For other examples, Haskellers will usually refer to Kleisli categories. These contain functions of the form a -> m b, where m is a monad. Although you cannot directly compose e.g. readFile :: FilePath -> IO String with firstFileInDirectory :: FilePath -> IO FilePath, because there's a mismatch between FilePath and IO FilePath, you can Kleisli compose them:

import Control.Monad
main = writeFile "firstfileContents.txt" <=< readFile <=< firstFileInDirectory
            $ "src-directory/"

and the same thing can be written

import Control.Arrow
main = runKleisli ( Kleisli (writeFile "firstfileContents.txt")
                 <<< Kleisli readFile
                 <<< Kleisli firstFileInDirectory
            ) $ "src-directory/"

What's the point? Well, it allows you to abstract over different categories and thus have code that will work both with pure functions and with IO functions. But frankly, I think Kleisli does a bad job at motivating the use of other categories: anything you can write with Kleisli arrows is typically more readable when written with standard monadic do notation, or else just with the =<< or <=< operators. That still allows you to abstract over computations that may be pure or impure, simply by choosing different monads (IO, ST or simply Identity).
There are apparently some specialist parsers that are Arrows but can't be written as monads, but they haven't really caught on – it seems the advantages do not balance the less intuitive style.
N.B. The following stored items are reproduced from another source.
(* ===== verification/Error.v ===== *)
(** The error types of the two crates: [arcon_state/src/error.rs] and [arcon_error/src/lib.rs]. *)

From S2P Require Import Prelude.

(** [ArconStateError].  The [backtrace] and foreign [source] fields carry no data the code reads. *)
Inductive ArconStateError : Type :=
| IO
| InvalidPath (path : string)
| UnknownNode (unknown_node : string) (known_nodes : list string)
| FixedBytesSerializationError (dest_len needed : Z)
| FixedBytesDeserializationError (source_len needed : Z)
| ProtobufDecodeError
| ProtobufEncodeError
| InMemoryWrongType
| RocksMissingColumnFamily (cf_name : string)
| RocksMissingOptions (cf_name : string)
| RocksError
| RocksUninitialized (unknown_cfs : list string)
| RocksRestoreDirNotEmpty (dir : string)
| FasterReceiveTimeout
| FasterUnexpectedStatus (status : Z)
| FasterOtherError
| FasterCheckpointFailed
| FasterErrorInRmw (message : string)
| SledError.

#[export] Instance ArconStateError_eq_dec : EqDecision ArconStateError.
Proof. solve_decision. Defined.

(** [ErrorKind] *)
Inductive ErrorKind : Type :=
| ArconError (msg : string)
| StateError (e : ArconStateError).

#[export] Instance ErrorKind_eq_dec : EqDecision ErrorKind.
Proof. solve_decision. Defined.

(** [Error]; the boxed [cause] is kept as the text of the wrapped error. *)
Record Error : Type := MkError { kind : ErrorKind; cause : option string }.

#[export] Instance Error_eq_dec : EqDecision Error.
Proof. solve_decision. Defined.

Definition Error_new (k : ErrorKind) : Error := MkError k None.
Definition new_arcon (err_msg : string) : Error := MkError (ArconError err_msg) None.
(** [impl From<ArconStateError> for Error], applied by [?]. *)
Definition from_state_error (e : ArconStateError) : Error := MkError (StateError e) None.

Abbreviation StateResult := (outcome ArconStateError).
Abbreviation ArconResult := (outcome Error).

(** [ResultExt::ctx] *)
Definition ctx {E A} (text : E → string) (r : outcome E A) (message : string) : ArconResult A :=
  map_err (λ c, MkError (kind (new_arcon message)) (Some (text c))) r.

(** A call into the state backend followed by [?] in a function returning [ArconResult]. *)
Definition state_try {S A} (m : M S ArconStateError A) : M S Error A :=
  on_outcome (map_err from_state_error) m.

Lemma state_try_ok {S A} (m : M S ArconStateError A) s a s' :
  m s = (Ok a, s') → state_try m s = (Ok a, s').
Proof. intros H. unfold state_try, on_outcome. by rewrite H. Qed.
(* ===== verification/Files.v ===== *)
(** A small model of [std::fs]: paths, directories and files, the calls that read and change them, and
    the seekable writer and the reader that the checkpoint formats are written and read with. *)

From S2P Require Import Prelude Error Serialization.
From Stdlib Require Import Ascii.

(** ** Text *)

(** [std::str::from_utf8] *)
Definition continuation (b : Z) : bool := (128 <=? b) && (b <=? 191).
Definition between (lo b hi : Z) : bool := (lo <=? b) && (b <=? hi).
Definition second_of_three (b0 b1 : Z) : bool :=
  if b0 =? 224 then between 160 b1 191 else if b0 =? 237 then between 128 b1 159 else continuation b1.
Definition second_of_four (b0 b1 : Z) : bool :=
  if b0 =? 240 then between 144 b1 191 else if b0 =? 244 then between 128 b1 143 else continuation b1.
Fixpoint utf8_valid (l : bytes) : bool :=
  match l with
  | [] => true
  | b0 :: l1 =>
      if b0 <? 128 then utf8_valid l1
      else
        match l1 with
        | [] => false
        | b1 :: l2 =>
            if between 194 b0 223 then continuation b1 && utf8_valid l2
            else
              match l2 with
              | [] => false
              | b2 :: l3 =>
                  if between 224 b0 239 then second_of_three b0 b1 && continuation b2 && utf8_valid l3
                  else
                    match l3 with
                    | [] => false
                    | b3 :: l4 =>
                        between 240 b0 244 && second_of_four b0 b1 && continuation b2 && continuation b3 && utf8_valid l4
                    end
              end
        end
  end.

(** ** The file system *)

(** A path is the list of its components; the file system says what each existing path is. *)
Abbreviation path := (list string).
Inductive FsNode : Type := Dir | File (contents : bytes).
#[export] Instance FsNode_eq_dec : EqDecision FsNode.
Proof. solve_decision. Defined.
Abbreviation Fs := (gmap path FsNode).

(** The components of a path that is given as text. *)
Definition path_from (s : string) : path := filter (λ c, c ≠ "") (split_on "/"%char s).
Definition path_exists (p : path) (fs : Fs) : bool := bool_decide (is_Some (fs !! p)).
Definition path_display (p : path) : string := String.concat "/" p.
Definition without_subtree (p : path) (fs : Fs) : Fs :=
  filter (λ kv, take (length p) kv.1 ≠ p) fs.
Definition remove_dir_all (p : path) : M Fs ArconStateError unit := λ fs,
  match fs !! p with
  | Some Dir => (Ok tt, without_subtree p fs)
  | _ => (Err IO, fs)
  end.
(** The entry of a directory that a path is, if it is one: its name. *)
Definition child_of (p q : path) : option string :=
  if decide (take (length p) q = p) then
    match drop (length p) q with [name] => Some name | _ => None end
  else None.
(** [read_dir] lists the directory in an order of its own. *)
Definition read_dir (p : path) : M Fs ArconStateError (list (string * FsNode)) := λ fs,
  match fs !! p with
  | Some Dir =>
      (Ok (omap (λ kv, name ← child_of p kv.1; Some (name, kv.2)) (map_to_list fs)), fs)
  | _ => (Err IO, fs)
  end.

(** [create_dir_all] makes the missing ancestors of the path, and fails where one is a file. *)
Fixpoint ancestors (parent p : path) : list path :=
  match p with
  | [] => []
  | c :: p' => (parent ++ [c]) :: ancestors (parent ++ [c]) p'
  end.
Definition make_dir (p : path) : M Fs ArconStateError unit := λ fs,
  match fs !! p with
  | None => (Ok tt, <[p := Dir]> fs)
  | Some Dir => (Ok tt, fs)
  | Some (File _) => (Err IO, fs)
  end.
Definition create_dir_all (p : path) : M Fs ArconStateError unit :=
  for_each make_dir (ancestors [] p).

(** Paths have no [.], [..] or links, so that a path that exists is canonical. *)
Definition canonicalize (p : path) : M Fs ArconStateError path := λ fs,
  (if path_exists p fs then Ok p else Err IO, fs).

(** The directory a path is in, which the calls that create a file need. *)
Definition parent_is_dir (p : path) (fs : Fs) : bool :=
  match removelast p with
  | [] => true
  | d => bool_decide (fs !! d = Some Dir)
  end.
(** [File::create] truncates the file; what the writer is given afterwards is stored by [write_file]. *)
Definition create_file (p : path) : M Fs ArconStateError unit := λ fs,
  match fs !! p, parent_is_dir p fs with
  | Some Dir, _ | _, false => (Err IO, fs)
  | _, true => (Ok tt, <[p := File []]> fs)
  end.
Definition write_file (p : path) (contents : bytes) : M Fs ArconStateError unit := λ fs,
  (Ok tt, <[p := File contents]> fs).
(** [File::open] and reading the file to its end. *)
Definition open_file (p : path) : M Fs ArconStateError bytes := λ fs,
  match fs !! p with
  | Some (File contents) => (Ok contents, fs)
  | _ => (Err IO, fs)
  end.
(** [File::read_to_string]: what is not text is an error. *)
Definition read_to_string (p : path) : M Fs ArconStateError string :=
  contents ← open_file p;
  if utf8_valid contents then mret (from_bytes contents) else fail IO.
(** A file that is opened for appending is created if need be, and keeps its contents. *)
Definition open_append (p : path) : M Fs ArconStateError unit := λ fs,
  match fs !! p, parent_is_dir p fs with
  | Some (File _), _ => (Ok tt, fs)
  | Some Dir, _ | None, false => (Err IO, fs)
  | None, true => (Ok tt, <[p := File []]> fs)
  end.
Definition append_file (p : path) (b : bytes) : M Fs ArconStateError unit := λ fs,
  match fs !! p with
  | Some (File contents) => (Ok tt, <[p := File (contents ++ b)]> fs)
  | _ => (Err IO, fs)
  end.
Definition copy_file (source target : path) : M Fs ArconStateError unit :=
  contents ← open_file source;
  create_file target ;;
  write_file target contents.

(** ** A seekable writer ([BufWriter] over [File]) *)

Record Writer : Type := MkWriter { contents : bytes; position : nat }.
Definition Writer_new : Writer := MkWriter [] 0.
(** Writing overwrites from the position on and extends the file at its end. *)
Definition write_all (b : bytes) : M Writer ArconStateError unit :=
  modify (λ w, MkWriter (take (position w) (contents w) ++ b ++ drop (position w + length b) (contents w))
    (position w + length b)).
Definition seek_current : M Writer ArconStateError nat := gets position.
Definition seek_start (p : nat) : M Writer ArconStateError unit :=
  modify (λ w, MkWriter (contents w) p).

(** [Read::read_exact] into a buffer of [n] bytes. *)
Definition read_exact (n : nat) : M bytes ArconStateError bytes := λ reader,
  if bool_decide (n ≤ length reader)%nat then (Ok (take n reader), drop n reader)
  else (Err IO, []).

(** ** Lemmas *)

Lemma path_exists_false p fs : path_exists p fs = false ↔ fs !! p = None.
Proof. unfold path_exists. rewrite bool_decide_eq_false, eq_None_not_Some. done. Qed.

(** A write at the end of the file appends. *)
Lemma write_all_end b w :
  position w = length (contents w) →
  write_all b w = (Ok tt, MkWriter (contents w ++ b) (length (contents w ++ b))).
Proof.
  intros Hp. unfold write_all, modify. rewrite Hp, firstn_all, drop_ge, app_nil_r, length_app by lia.
  done.
Qed.
(** A write over bytes of the same length replaces them. *)
Lemma write_all_over front old b back p :
  p = length front → length b = length old →
  write_all b (MkWriter (front ++ old ++ back) p)
  = (Ok tt, MkWriter (front ++ b ++ back) (p + length b)).
Proof.
  intros -> Hb. unfold write_all, modify. cbn [contents position].
  rewrite take_app_length, Hb, <- drop_drop, drop_app_length, drop_app_length. done.
Qed.
Lemma read_exact_app b rest : read_exact (length b) (b ++ rest) = (Ok b, rest).
Proof.
  unfold read_exact. rewrite bool_decide_eq_true_2 by (rewrite length_app; lia).
  by rewrite take_app_length, drop_app_length.
Qed.

(** What [create_dir_all] leaves: every ancestor is a directory and nothing else has changed. *)
Lemma ancestors_app parent p q : ancestors parent (p ++ q) = ancestors parent p ++ ancestors (parent ++ p) q.
Proof.
  revert parent. induction p as [|c p IH]; intros parent; cbn; [by rewrite app_nil_r|].
  by rewrite IH, <- (assoc_L (++)).
Qed.
Lemma ancestors_length parent p q : q ∈ ancestors parent p → (length q ≤ length parent + length p)%nat.
Proof.
  revert parent. induction p as [|c p IH]; intros parent; cbn; [set_solver|].
  intros [->|Hq]%elem_of_cons; [rewrite length_app; cbn; lia|]. apply IH in Hq. rewrite length_app in Hq. cbn in *. lia.
Qed.
Lemma ancestors_self parent p : p ≠ [] → parent ++ p ∈ ancestors parent p.
Proof.
  revert parent. induction p as [|c p IH]; intros parent Hne; [done|]. cbn. destruct p as [|c' p]; [set_solver|].
  right. specialize (IH (parent ++ [c]) ltac:(done)). by rewrite <- (assoc_L (++)) in IH.
Qed.
Lemma make_dirs_ok l fs :
  (∀ p c, p ∈ l → fs !! p ≠ Some (File c)) →
  ∃ fs', for_each make_dir l fs = (Ok tt, fs') ∧
    ∀ p, fs' !! p = if decide (p ∈ l) then Some Dir else fs !! p.
Proof.
  revert fs. induction l as [|d l IH]; intros fs Hl; [by exists fs|].
  assert (∃ fs1, make_dir d fs = (Ok tt, fs1) ∧ ∀ p, fs1 !! p = if decide (p = d) then Some Dir else fs !! p)
    as (fs1 & E1 & H1).
  { unfold make_dir. destruct (fs !! d) as [[|c]|] eqn:E.
    - exists fs. split; [done|]. intros p. by case_decide; subst.
    - exfalso. eapply Hl; [|exact E]. set_solver.
    - eexists. split; [done|]. intros p. case_decide; subst; by simplify_map_eq. }
  destruct (IH fs1) as (fs2 & E2 & H2).
  { intros p c Hp. rewrite H1. case_decide; [done|]. apply Hl. set_solver. }
  exists fs2. cbn [for_each]. erewrite bind_ok by exact E1. split; [done|].
  intros p. rewrite H2, H1. pose proof (elem_of_cons l p d). repeat case_decide; naive_solver.
Qed.

(** Creating directories and files succeeds or reports an I/O error. *)
Lemma create_dir_all_outcome p fs :
  ∃ o fs', create_dir_all p fs = (o, fs') ∧ (o = Ok tt ∨ o = Err IO).
Proof.
  unfold create_dir_all. generalize (ancestors [] p). intros l. revert fs.
  induction l as [|d l IH]; intros fs; [by eexists _, _; split; [done|left]|]. cbn [for_each].
  unfold mbind, M_bind, make_dir at 1. destruct (fs !! d) as [[|c]|]; [apply IH|eauto 6|apply IH].
Qed.
Lemma create_file_outcome p fs : ∃ o fs', create_file p fs = (o, fs') ∧ (o = Ok tt ∨ o = Err IO).
Proof. unfold create_file. destruct (fs !! p) as [[|c]|], (parent_is_dir p fs); eauto 6. Qed.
In maths, there are many more interesting categories, but unfortunately these tend not to be expressible as Categoryes because not every Haskell type can be an object. An example I like to give is the category of linear mappings, whose objects are only Haskell types that represent vector spaces, such as Double or (Double, Double) or InfiniteSequence Double. The linear mappings are essentially matrices, but with not only type-checked domain- and codomain dimension but also the option to represent different spaces with particular meaning, e.g. preventing adding a position vector to a gravity-field vector. And because the vectors don't need to be literally represented by arrays of numbers, you can have optimised representations for every application, e.g. for compressed image data on which you want to do machine learning.

Linear mappings are not a Category instance, but they are an instance of constrained category.